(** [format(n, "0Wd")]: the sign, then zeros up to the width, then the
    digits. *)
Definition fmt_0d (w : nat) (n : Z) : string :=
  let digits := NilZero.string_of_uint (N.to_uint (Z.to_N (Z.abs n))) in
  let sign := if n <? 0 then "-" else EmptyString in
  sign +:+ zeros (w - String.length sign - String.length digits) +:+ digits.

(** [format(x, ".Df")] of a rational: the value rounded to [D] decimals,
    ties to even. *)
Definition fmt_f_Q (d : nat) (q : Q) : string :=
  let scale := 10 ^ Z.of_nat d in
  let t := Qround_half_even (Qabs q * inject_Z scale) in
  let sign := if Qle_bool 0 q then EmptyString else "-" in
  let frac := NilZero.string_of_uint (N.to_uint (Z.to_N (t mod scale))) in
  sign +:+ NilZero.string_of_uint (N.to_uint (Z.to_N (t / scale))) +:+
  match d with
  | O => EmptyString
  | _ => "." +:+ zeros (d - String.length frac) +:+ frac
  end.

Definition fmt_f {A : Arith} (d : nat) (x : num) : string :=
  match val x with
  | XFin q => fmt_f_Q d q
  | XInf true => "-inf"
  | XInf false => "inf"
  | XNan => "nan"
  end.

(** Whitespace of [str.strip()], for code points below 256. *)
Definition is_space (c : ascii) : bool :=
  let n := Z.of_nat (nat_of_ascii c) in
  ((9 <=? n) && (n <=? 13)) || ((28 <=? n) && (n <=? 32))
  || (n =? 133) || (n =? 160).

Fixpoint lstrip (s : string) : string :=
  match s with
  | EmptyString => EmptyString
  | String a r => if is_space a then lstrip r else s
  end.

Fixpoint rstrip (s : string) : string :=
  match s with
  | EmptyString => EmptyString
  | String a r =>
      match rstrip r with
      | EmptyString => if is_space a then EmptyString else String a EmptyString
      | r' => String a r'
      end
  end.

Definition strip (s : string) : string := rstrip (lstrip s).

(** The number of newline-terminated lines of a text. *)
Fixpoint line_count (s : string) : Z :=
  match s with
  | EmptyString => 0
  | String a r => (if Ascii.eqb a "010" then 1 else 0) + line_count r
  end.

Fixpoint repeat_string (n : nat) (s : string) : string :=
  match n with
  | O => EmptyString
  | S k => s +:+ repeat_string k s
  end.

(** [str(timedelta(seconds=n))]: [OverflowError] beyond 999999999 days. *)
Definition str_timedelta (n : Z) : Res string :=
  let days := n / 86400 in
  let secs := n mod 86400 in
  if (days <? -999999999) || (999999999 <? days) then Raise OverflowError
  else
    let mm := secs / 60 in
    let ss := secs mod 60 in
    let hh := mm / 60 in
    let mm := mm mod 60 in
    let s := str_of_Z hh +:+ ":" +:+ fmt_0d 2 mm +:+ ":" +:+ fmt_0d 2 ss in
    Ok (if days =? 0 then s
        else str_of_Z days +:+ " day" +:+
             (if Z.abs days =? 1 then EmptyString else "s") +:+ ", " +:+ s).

---

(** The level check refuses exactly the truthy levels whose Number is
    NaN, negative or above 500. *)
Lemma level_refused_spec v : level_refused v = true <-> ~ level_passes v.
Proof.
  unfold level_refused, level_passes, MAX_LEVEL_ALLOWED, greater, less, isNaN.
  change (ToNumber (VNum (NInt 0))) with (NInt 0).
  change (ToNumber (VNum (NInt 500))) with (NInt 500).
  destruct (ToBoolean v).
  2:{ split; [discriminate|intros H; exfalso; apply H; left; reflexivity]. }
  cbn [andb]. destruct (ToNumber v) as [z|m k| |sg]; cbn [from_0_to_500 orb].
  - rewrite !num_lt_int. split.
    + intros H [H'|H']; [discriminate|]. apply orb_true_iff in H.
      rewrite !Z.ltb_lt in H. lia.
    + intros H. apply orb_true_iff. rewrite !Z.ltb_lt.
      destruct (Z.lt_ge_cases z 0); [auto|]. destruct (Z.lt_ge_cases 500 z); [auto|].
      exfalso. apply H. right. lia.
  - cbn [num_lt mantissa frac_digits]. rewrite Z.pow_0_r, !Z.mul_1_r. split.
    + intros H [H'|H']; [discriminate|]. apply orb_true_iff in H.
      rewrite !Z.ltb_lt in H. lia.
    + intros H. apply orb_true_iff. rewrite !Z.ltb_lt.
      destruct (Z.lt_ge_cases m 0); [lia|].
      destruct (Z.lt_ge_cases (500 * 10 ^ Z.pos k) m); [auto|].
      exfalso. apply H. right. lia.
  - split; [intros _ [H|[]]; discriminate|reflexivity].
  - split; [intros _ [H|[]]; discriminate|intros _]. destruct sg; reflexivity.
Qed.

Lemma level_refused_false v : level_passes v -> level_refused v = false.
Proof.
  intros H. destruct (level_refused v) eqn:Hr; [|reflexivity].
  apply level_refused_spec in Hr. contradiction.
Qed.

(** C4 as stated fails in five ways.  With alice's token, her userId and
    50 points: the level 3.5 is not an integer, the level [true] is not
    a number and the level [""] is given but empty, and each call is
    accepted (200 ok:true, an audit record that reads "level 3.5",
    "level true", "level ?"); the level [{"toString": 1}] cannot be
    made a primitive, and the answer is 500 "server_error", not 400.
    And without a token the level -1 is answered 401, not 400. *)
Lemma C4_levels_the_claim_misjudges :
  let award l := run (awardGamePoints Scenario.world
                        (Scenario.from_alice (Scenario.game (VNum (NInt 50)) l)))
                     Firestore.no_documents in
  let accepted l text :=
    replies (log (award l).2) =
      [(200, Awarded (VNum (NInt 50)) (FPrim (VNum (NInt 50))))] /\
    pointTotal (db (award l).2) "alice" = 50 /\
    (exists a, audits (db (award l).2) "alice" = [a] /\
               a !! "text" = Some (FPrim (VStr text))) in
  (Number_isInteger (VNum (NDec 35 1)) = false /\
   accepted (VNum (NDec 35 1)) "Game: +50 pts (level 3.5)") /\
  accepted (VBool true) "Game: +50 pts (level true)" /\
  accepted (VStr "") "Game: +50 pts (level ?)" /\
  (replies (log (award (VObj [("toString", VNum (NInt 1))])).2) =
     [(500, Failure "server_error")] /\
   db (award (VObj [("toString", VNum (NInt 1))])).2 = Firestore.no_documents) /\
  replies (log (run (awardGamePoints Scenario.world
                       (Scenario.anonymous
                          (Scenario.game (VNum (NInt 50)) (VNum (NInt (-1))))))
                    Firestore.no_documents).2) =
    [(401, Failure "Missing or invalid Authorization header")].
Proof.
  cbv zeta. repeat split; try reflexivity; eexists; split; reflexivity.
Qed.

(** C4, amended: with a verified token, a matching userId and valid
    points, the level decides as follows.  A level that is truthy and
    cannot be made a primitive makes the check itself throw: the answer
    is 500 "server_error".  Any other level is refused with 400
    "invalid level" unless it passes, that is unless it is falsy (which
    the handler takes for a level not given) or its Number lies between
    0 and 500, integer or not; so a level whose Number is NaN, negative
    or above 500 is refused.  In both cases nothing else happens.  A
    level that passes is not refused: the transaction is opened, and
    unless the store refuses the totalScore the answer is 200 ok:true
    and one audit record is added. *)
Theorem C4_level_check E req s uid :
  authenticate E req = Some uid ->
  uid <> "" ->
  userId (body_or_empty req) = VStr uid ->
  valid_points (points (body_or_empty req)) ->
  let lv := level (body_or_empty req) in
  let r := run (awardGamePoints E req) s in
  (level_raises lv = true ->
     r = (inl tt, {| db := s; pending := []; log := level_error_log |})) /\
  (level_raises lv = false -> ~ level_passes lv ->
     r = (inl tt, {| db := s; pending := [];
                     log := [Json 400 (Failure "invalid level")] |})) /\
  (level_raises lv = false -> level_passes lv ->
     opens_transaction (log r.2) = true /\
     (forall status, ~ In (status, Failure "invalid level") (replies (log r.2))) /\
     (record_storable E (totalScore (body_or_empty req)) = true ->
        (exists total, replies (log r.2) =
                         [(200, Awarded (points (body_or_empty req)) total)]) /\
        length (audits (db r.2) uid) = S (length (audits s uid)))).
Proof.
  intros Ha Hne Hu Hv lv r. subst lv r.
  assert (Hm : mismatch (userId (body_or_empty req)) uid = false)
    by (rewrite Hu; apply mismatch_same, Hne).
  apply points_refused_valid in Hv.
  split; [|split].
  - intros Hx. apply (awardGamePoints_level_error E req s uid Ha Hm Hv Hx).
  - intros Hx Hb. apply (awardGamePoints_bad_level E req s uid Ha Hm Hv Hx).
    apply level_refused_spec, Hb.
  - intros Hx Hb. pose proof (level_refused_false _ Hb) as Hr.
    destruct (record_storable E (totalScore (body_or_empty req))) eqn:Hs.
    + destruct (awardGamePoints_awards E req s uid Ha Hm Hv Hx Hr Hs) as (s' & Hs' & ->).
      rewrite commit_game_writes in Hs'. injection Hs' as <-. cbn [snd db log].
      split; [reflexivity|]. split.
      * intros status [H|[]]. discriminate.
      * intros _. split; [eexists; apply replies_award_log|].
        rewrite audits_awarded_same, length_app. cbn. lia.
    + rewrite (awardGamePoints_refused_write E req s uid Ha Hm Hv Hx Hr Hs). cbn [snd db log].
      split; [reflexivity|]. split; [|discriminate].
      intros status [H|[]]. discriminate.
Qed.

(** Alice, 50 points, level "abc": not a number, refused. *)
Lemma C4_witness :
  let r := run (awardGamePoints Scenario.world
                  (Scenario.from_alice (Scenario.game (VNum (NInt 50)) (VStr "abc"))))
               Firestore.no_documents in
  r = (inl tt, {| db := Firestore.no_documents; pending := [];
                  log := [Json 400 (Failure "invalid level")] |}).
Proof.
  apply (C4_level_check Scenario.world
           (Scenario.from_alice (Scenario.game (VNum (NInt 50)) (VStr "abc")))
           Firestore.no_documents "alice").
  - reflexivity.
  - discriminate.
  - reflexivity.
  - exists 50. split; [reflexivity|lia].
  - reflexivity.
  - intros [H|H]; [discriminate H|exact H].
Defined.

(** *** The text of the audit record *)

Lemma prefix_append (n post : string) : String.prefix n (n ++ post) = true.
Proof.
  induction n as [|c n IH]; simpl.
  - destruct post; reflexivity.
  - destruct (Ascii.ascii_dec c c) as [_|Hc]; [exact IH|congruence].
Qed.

* * *

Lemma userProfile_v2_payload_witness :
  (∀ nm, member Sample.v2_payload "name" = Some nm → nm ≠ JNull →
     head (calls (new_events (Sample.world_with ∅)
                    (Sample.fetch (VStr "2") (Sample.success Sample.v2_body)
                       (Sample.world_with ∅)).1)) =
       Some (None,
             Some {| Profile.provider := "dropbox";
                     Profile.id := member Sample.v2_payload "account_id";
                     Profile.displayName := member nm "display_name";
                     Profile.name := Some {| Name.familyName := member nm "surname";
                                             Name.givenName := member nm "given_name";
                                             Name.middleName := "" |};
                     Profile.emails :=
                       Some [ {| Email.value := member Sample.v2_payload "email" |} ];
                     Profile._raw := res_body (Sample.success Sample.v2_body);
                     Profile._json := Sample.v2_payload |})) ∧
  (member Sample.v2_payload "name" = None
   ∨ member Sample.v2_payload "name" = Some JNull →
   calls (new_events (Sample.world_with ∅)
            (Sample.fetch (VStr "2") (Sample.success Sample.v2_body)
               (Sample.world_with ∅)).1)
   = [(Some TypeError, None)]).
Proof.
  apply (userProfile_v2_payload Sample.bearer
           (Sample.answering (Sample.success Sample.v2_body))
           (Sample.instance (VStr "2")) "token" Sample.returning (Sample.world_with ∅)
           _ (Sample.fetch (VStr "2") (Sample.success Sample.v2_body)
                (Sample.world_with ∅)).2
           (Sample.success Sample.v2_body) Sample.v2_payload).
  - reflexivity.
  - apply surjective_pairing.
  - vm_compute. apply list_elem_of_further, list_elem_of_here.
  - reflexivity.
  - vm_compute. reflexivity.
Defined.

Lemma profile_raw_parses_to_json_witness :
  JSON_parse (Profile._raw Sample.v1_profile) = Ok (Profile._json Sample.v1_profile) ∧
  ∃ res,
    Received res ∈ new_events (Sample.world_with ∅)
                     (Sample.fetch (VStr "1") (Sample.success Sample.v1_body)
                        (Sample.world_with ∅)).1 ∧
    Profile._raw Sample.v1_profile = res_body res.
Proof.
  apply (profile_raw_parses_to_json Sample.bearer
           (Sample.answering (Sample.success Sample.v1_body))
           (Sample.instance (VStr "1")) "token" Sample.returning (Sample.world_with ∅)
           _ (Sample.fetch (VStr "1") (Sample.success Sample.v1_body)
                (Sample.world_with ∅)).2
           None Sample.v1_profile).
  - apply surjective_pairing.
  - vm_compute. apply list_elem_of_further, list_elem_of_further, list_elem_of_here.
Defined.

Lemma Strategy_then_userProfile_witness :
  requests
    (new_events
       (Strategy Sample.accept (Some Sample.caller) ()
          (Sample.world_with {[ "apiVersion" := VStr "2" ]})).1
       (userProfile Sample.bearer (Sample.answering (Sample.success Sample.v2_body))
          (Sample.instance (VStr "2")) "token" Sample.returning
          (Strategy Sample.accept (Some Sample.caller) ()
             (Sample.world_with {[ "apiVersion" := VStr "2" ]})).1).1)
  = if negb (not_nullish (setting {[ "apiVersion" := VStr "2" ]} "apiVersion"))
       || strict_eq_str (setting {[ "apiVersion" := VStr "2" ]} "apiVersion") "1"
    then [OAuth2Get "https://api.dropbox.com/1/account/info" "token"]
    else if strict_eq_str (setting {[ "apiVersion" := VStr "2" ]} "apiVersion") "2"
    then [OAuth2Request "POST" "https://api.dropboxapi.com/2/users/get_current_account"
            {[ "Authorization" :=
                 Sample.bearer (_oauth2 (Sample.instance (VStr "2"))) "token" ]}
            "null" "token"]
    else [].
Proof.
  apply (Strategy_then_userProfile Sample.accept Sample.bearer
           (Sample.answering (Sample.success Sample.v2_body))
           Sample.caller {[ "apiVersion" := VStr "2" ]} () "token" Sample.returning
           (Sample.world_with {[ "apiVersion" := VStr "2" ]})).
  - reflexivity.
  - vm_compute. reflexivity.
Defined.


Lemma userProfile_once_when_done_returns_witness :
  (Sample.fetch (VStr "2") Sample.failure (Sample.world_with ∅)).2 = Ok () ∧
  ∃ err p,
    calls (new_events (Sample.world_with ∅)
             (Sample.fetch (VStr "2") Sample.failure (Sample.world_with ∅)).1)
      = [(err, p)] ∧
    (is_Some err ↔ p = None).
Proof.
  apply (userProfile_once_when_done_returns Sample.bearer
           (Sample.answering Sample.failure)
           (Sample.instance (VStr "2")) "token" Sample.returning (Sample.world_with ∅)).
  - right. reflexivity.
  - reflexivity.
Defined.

* _What you have to do_
Search the entries above for the string "Fixpoint", and report each line where it occurs.

* _Answer section_
Fixpoint lstrip (s : string) : string :=
Fixpoint rstrip (s : string) : string :=
Fixpoint line_count (s : string) : Z :=
Fixpoint repeat_string (n : nat) (s : string) : string :=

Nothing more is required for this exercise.